对于普通的字符串,对应的_StringObject 有两个存储属性:

  1. _countAndFlagsBits: UInt64
  2. _object: Builtin.BridgeObject

_countAndFlagsBits

存储者字符串的长度和一些标记位。

┌─────────┬───────┬──────────────────┬─────────────────┬────────┬───────┐
│   b63   │  b62  │       b61        │       b60       │ b59:48 │ b47:0 │
├─────────┼───────┼──────────────────┼─────────────────┼────────┼───────┤
│ isASCII │ isNFC │ isNativelyStored │ isTailAllocated │  TBD   │ count │
└─────────┴───────┴──────────────────┴─────────────────┴────────┴───────┘

其中高16位是flag,低48位为字符串的长度,是utf8 code point的长度,而不是人眼看到的字符的个数。

  @inlinable @inline(__always)
  internal init(count: Int, flags: UInt16) {
    // Currently, we only use top 4 flags
    _internalInvariant(flags & 0xF000 == flags)

    let rawBits = UInt64(truncatingIfNeeded: flags) &<< 48
                | UInt64(truncatingIfNeeded: count)
    self.init(raw: rawBits)
    _internalInvariant(self.count == count && self.flags == flags)
  }

_object

真正字符串的位置。
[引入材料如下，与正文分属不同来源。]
(** [add_level] on a side that has room, for a price it does not hold: the
    new level is put at its place among the others. *)
Lemma add_level_view is_bid_side sd price quantity :
  side_ok is_bid_side sd ->
  BookSide.price_to_index sd !! price = None ->
  BookSide.level_count sd < MaxLevels ->
  let sd' := add_level is_bid_side sd price quantity in
  side_ok is_bid_side sd' /\
  exists k,
    view sd' = take k (view sd) ++ Level.mk price quantity 1 :: drop k (view sd).
Proof.
  intros Hok Hnone Hroom. cbv zeta.
  pose proof (ok_length _ _ Hok) as Hlen. pose proof (ok_count _ _ Hok) as Hcount.
  pose proof (view_length _ _ Hok) as Hvlen.
  set (c := Z.to_nat (BookSide.level_count sd)) in *.
  assert (BookSide.level_count sd = Z.of_nat c) as Hc by lia.
  unfold OrderBook.add_level.
  destruct (MaxLevels <=? BookSide.level_count sd) eqn:Hfull;
    [apply Z.leb_le in Hfull; lia|]. clear Hfull.
  change (take (Z.to_nat (BookSide.level_count sd)) (BookSide.levels sd))
    with (view sd).
  destruct (find_insert_index_spec is_bid_side price (view sd) 0)
    as (k & -> & Hkc & Hbefore & Hat).
  rewrite Z.add_0_l, Hc.
  replace (Z.to_nat (Z.of_nat c - Z.of_nat k)) with (c - k)%nat by lia.
  rewrite (wrap32_small (Z.of_nat c + 1)) by (unfold is_u32; lia).
  set (shifted := shift_up (c - k) (Z.of_nat c) sd).
  set (new := Level.mk price quantity 1).
  set (sd' := BookSide.set_level_count (Z.of_nat c + 1)
                (BookSide.index price (Z.of_nat k)
                   (BookSide.store (Z.of_nat k) new shifted))).
  assert (forall j, BookSide.levels sd' !! j =
            if decide (j = k) then Some new
            else if decide (k < j <= c)%nat then BookSide.levels sd !! (j - 1)%nat
            else BookSide.levels sd !! j) as Hlevels.
  { intros j. unfold sd'. simpl. rewrite Nat2Z.id.
    destruct (decide (j = k)) as [->|Hne].
    - apply list_lookup_insert_eq. unfold shifted. rewrite shift_up_length. lia.
    - rewrite list_lookup_insert_ne by done. unfold shifted.
      rewrite shift_up_levels by lia.
      replace (c - (c - k))%nat with k by lia. done. }
  assert (view sd' = take k (view sd) ++ new :: drop k (view sd)) as Hview.
  { apply list_eq. intros j. unfold view at 1. unfold sd' at 1. simpl.
    replace (Z.to_nat (Z.of_nat c + 1)) with (S c) by lia.
    rewrite lookup_take, Hlevels.
    destruct (decide (j = k)) as [->|Hne].
    - rewrite decide_True by lia.
      rewrite lookup_app_r by (rewrite length_take; lia).
      rewrite length_take. replace (k - k `min` length (view sd))%nat with 0%nat by lia.
      done.
    - destruct (decide (j < k)%nat) as [Hlt|Hge].
      + rewrite decide_True by lia. rewrite decide_False by lia.
        rewrite lookup_app_l by (rewrite length_take; lia).
        rewrite lookup_take_lt by done. unfold view.
        by rewrite lookup_take_lt by lia.
      + rewrite lookup_app_r by (rewrite length_take; lia).
        rewrite length_take.
        replace (j - k `min` length (view sd))%nat with (S (j - k - 1)) by lia.
        simpl. rewrite lookup_drop.
        replace (k + (j - k - 1))%nat with (j - 1)%nat by lia.
        unfold view. rewrite lookup_take.
        destruct (decide (j < S c)%nat).
        * rewrite decide_True by lia. by rewrite decide_True by lia.
        * by rewrite decide_False by lia. }
  assert (price ∉ Level.price <$> view sd) as Hfresh.
  { intros Hin. apply list_elem_of_fmap in Hin as (l & Hl & Hin).
    apply list_elem_of_lookup_1 in Hin as [j Hj].
    destruct (view_lookup_lt _ _ _ _ Hok Hj) as [Hjc <-].
    by apply (ok_absent _ _ _ _ Hok Hnone Hjc). }
  assert (StronglySorted (before is_bid_side) (Level.price <$> view sd')) as Hsorted.
  { rewrite Hview, fmap_app, fmap_cons, fmap_take, fmap_drop.
    pose proof (ok_sorted _ _ Hok) as Hs.
    set (ps := Level.price <$> view sd) in *.
    rewrite <- (take_drop k ps) in Hs.
    apply StronglySorted_app in Hs as (Hcross & Hs1 & Hs2).
    assert (forall x, x ∈ take k ps -> before is_bid_side x price) as Hbefore'.
    { intros x Hx. apply list_elem_of_lookup_1 in Hx as [j Hj].
      apply lookup_take_Some in Hj as [Hj Hjk].
      unfold ps in Hj. rewrite list_lookup_fmap in Hj.
      destruct (view sd !! j) as [l|] eqn:Hl; [|done]. injection Hj as <-.
      specialize (Hbefore j l Hjk Hl).
      assert (Level.price l <> price).
      { intros Heq. apply Hfresh. apply list_elem_of_fmap. exists l.
        split; [done|]. by eapply list_elem_of_lookup_2. }
      destruct is_bid_side; unfold before, flip in *; lia. }
    assert (Forall (before is_bid_side price) (drop k ps)) as Hafter.
    { apply Forall_forall. intros x Hx.
      apply list_elem_of_lookup_1 in Hx as [m Hm].
      destruct (drop k ps !! 0%nat) as [x0|] eqn:Hx0.
      2:{ apply lookup_ge_None in Hx0. apply lookup_lt_Some in Hm. lia. }
      assert (before is_bid_side price x0) as Hpx0.
      { rewrite lookup_drop, Nat.add_0_r in Hx0. unfold ps in Hx0.
        rewrite list_lookup_fmap in Hx0.
        destruct (view sd !! k) as [l|] eqn:Hl; [|done]. injection Hx0 as <-.
        by apply Hat. }
      destruct m as [|m]; [congruence|].
      eapply before_trans; [done|].
      by apply (sorted_lookup_lt _ (drop k ps) 0 (S m) x0 x Hs2 Hx0 Hm ltac:(lia)). }
    apply StronglySorted_app. split; [|split; [done|]].
    - intros x1 x2 Hx1 [->|Hx2]%elem_of_cons; [by apply Hbefore'|by apply Hcross].
    - by apply StronglySorted_cons. }
  split; [|by exists k].
  split.
  - unfold sd'. simpl. rewrite length_insert. unfold shifted.
    by rewrite shift_up_length.
  - unfold sd'. simpl. lia.
  - done.
  - (* the index *)
    assert (forall j, view sd' !! j =
              if decide (j = k) then Some new
              else if decide (j < k)%nat then Some (cell sd j)
              else if decide (j <= c)%nat then Some (cell sd (j - 1))
              else None) as Hview'.
    { intros j. unfold view at 1. unfold sd' at 1. simpl.
      replace (Z.to_nat (Z.of_nat c + 1)) with (S c) by lia.
      rewrite lookup_take, Hlevels.
      destruct (decide (j = k)) as [->|Hne]; [by rewrite decide_True by lia|].
      destruct (decide (j < k)%nat) as [Hlt|Hge].
      - rewrite decide_True by lia. rewrite decide_False by lia.
        by destruct (view_cell _ sd j Hok ltac:(lia)) as [_ ->].
      - destruct (decide (j <= c)%nat) as [Hle|Hgt].
        + rewrite decide_True by lia. rewrite decide_True by lia.
          by destruct (view_cell _ sd (j - 1) Hok ltac:(lia)) as [_ ->].
        + by rewrite decide_False by lia. }
    destruct (shift_up_index (c - k) c sd ltac:(lia) ltac:(lia)) as [Hsa Hsb].
    { intros j j' Hj Hj'. apply (ok_distinct _ _ Hok); lia. }
    fold shifted in Hsa, Hsb. replace (c - (c - k))%nat with k in * by lia.
    assert (BookSide.price_to_index sd' =
            <[price := Z.of_nat k]> (BookSide.price_to_index shifted)) as Hidx.
    { unfold sd'. simpl. by rewrite wrap16_small by lia. }
    intros p i. rewrite Hidx.
    destruct (decide (p = price)) as [->|Hp].
    { rewrite lookup_insert_eq. split.
      - intros [= <-]. exists k. split; [done|]. rewrite Hview'.
        by rewrite decide_True by done.
      - intros (j & -> & Hj). rewrite Hview' in Hj.
        destruct (decide (j = k)) as [->|Hne]; [done|]. exfalso.
        destruct (decide (j < k)%nat).
        + injection Hj as Hj. by apply (ok_absent _ _ _ j Hok Hnone ltac:(lia)).
        + destruct (decide (j <= c)%nat); [|done]. injection Hj as Hj.
          by apply (ok_absent _ _ _ (j - 1) Hok Hnone ltac:(lia)). }
    rewrite lookup_insert_ne by done.
    assert ((exists j0, (k < j0 <= c)%nat /\ Level.price (cell sd (j0 - 1)) = p) \/
            (forall j, (k < j <= c)%nat -> Level.price (cell sd (j - 1)) <> p))
      as [(j0 & Hj0 & Hj0p)|Hnot].
    { destruct (BookSide.price_to_index sd !! p) as [i0|] eqn:Hi0.
      - apply (ok_index _ _ Hok) in Hi0 as (j1 & -> & Hj1).
        destruct (view sd !! j1) as [l|] eqn:Hl; [|done]. injection Hj1 as Hj1.
        destruct (view_lookup_lt _ _ _ _ Hok Hl) as [Hj1c <-].
        destruct (decide (k <= j1)%nat).
        + left. exists (S j1). split; [lia|]. simpl. by rewrite Nat.sub_0_r.
        + right. intros j Hj Heq.
          assert ((j - 1)%nat = j1); [|lia].
          apply (ok_distinct _ _ Hok); [lia|lia|congruence].
      - right. intros j Hj. apply (ok_absent _ _ _ _ Hok Hi0). lia. }
    + rewrite <- Hj0p, Hsa by done. rewrite wrap16_small by lia. split.
      * intros [= <-]. exists j0. split; [done|]. rewrite Hview'.
        rewrite decide_False by lia. rewrite decide_False by lia.
        by rewrite decide_True by lia.
      * intros (j & -> & Hj). do 2 f_equal.
        apply (sorted_lookup_inj is_bid_side (Level.price <$> view sd') j0 j
                 (Level.price (cell sd (j0 - 1))) Hsorted).
        -- rewrite list_lookup_fmap, Hview'.
           rewrite decide_False by lia. rewrite decide_False by lia.
           by rewrite decide_True by lia.
        -- by rewrite list_lookup_fmap.
    + rewrite Hsb by done. rewrite (ok_index _ _ Hok). split.
      * intros (j & -> & Hj). exists j. split; [done|].
        destruct (view sd !! j) as [l|] eqn:Hl; [|done]. injection Hj as Hj.
        destruct (view_lookup_lt _ _ _ _ Hok Hl) as [Hjc <-].
        assert (j < k)%nat.
        { destruct (decide (j < k)%nat); [done|]. exfalso.
          apply (Hnot (S j)); [lia|]. simpl. by rewrite Nat.sub_0_r. }
        rewrite Hview'. rewrite decide_False by lia.
        rewrite decide_True by lia. simpl. by rewrite Hj.
      * intros (j & -> & Hj). exists j. split; [done|]. rewrite Hview' in Hj.
        destruct (decide (j = k)) as [->|Hne].
        { simpl in Hj. by injection Hj as Hj. }
        destruct (decide (j < k)%nat).
        -- destruct (view_cell _ sd j Hok ltac:(lia)) as [-> _]. done.
        -- destruct (decide (j <= c)%nat); [|done]. injection Hj as Hj.
           by destruct (Hnot j ltac:(lia)).
Qed.

Lemma sorted_delete (R : relation Z) (ps : list Z) j :
  StronglySorted R ps -> StronglySorted R (delete j ps).
Proof.
  intros Hs. revert j. induction Hs as [|x ps Hs IH Hall]; intros j.
  { destruct j; constructor. }
  destruct j as [|j]; simpl; [done|].
  constructor; [apply IH|by apply Forall_delete].
Qed.

(** The level [price_to_index] gives for a price. *)
Lemma ok_present is_bid_side sd p j :
  side_ok is_bid_side sd -> BookSide.price_to_index sd !! p = Some (Z.of_nat j) ->
  (j < Z.to_nat (BookSide.level_count sd))%nat /\ Level.price (cell sd j) = p.
Proof.
  intros Hok Hi. apply (ok_index _ _ Hok) in Hi as (j' & Hj' & Hj).
  apply Nat2Z.inj in Hj' as <-.
  destruct (view sd !! j) as [l|] eqn:Hl; [|done]. injection Hj as Hj.
  by destruct (view_lookup_lt _ _ _ _ Hok Hl) as [Hjc ->].
Qed.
高四位是 discriminator,指示着字符串的一些属性。

On 64-bit platforms, the discriminator is the most significant 4 bits of the bridge object.

字符串的分类

Large strings can either be "native", "shared", or "foreign".

Native strings have tail-allocated storage, which begins at an offset of nativeBias from the storage object's address. String literals, which reside in the constant section, are encoded as their start address minus nativeBias, unifying code paths for both literals ("immortal native") and native strings. Native Strings are always managed by the Swift runtime.

Shared strings do not have tail-allocated storage, but can provide access upon query to contiguous UTF-8 code units. Lazily-bridged NSStrings capable of providing access to contiguous ASCII/UTF-8 set the ObjC bit. Accessing shared string's pointer should always be behind a resilience barrier, permitting future evolution.

Foreign strings cannot provide access to contiguous UTF-8. Currently, this only encompasses lazily-bridged NSStrings that cannot be treated as "shared". Such strings may provide access to contiguous UTF-16, or may be discontiguous in storage. Accessing foreign strings should remain behind a resilience barrier for future evolution. Other foreign forms are reserved for the future.

  native shared foreign
tail-allocated
连续UTF-8 code unit

NSString 的转换

  // Whether the object stored can be bridged directly as a NSString
  @usableFromInline // @opaque
  internal var hasObjCBridgeableObject: Bool {
    @_effects(releasenone) get {
      // Currently, all mortal objects can zero-cost bridge
      return !self.isImmortal
    }
  }

  // Fetch the stored subclass of NSString for bridging
  @inline(__always)
  internal var objCBridgeableObject: AnyObject {
    _internalInvariant(hasObjCBridgeableObject)
    return Builtin.reinterpretCast(largeAddressBits)
  }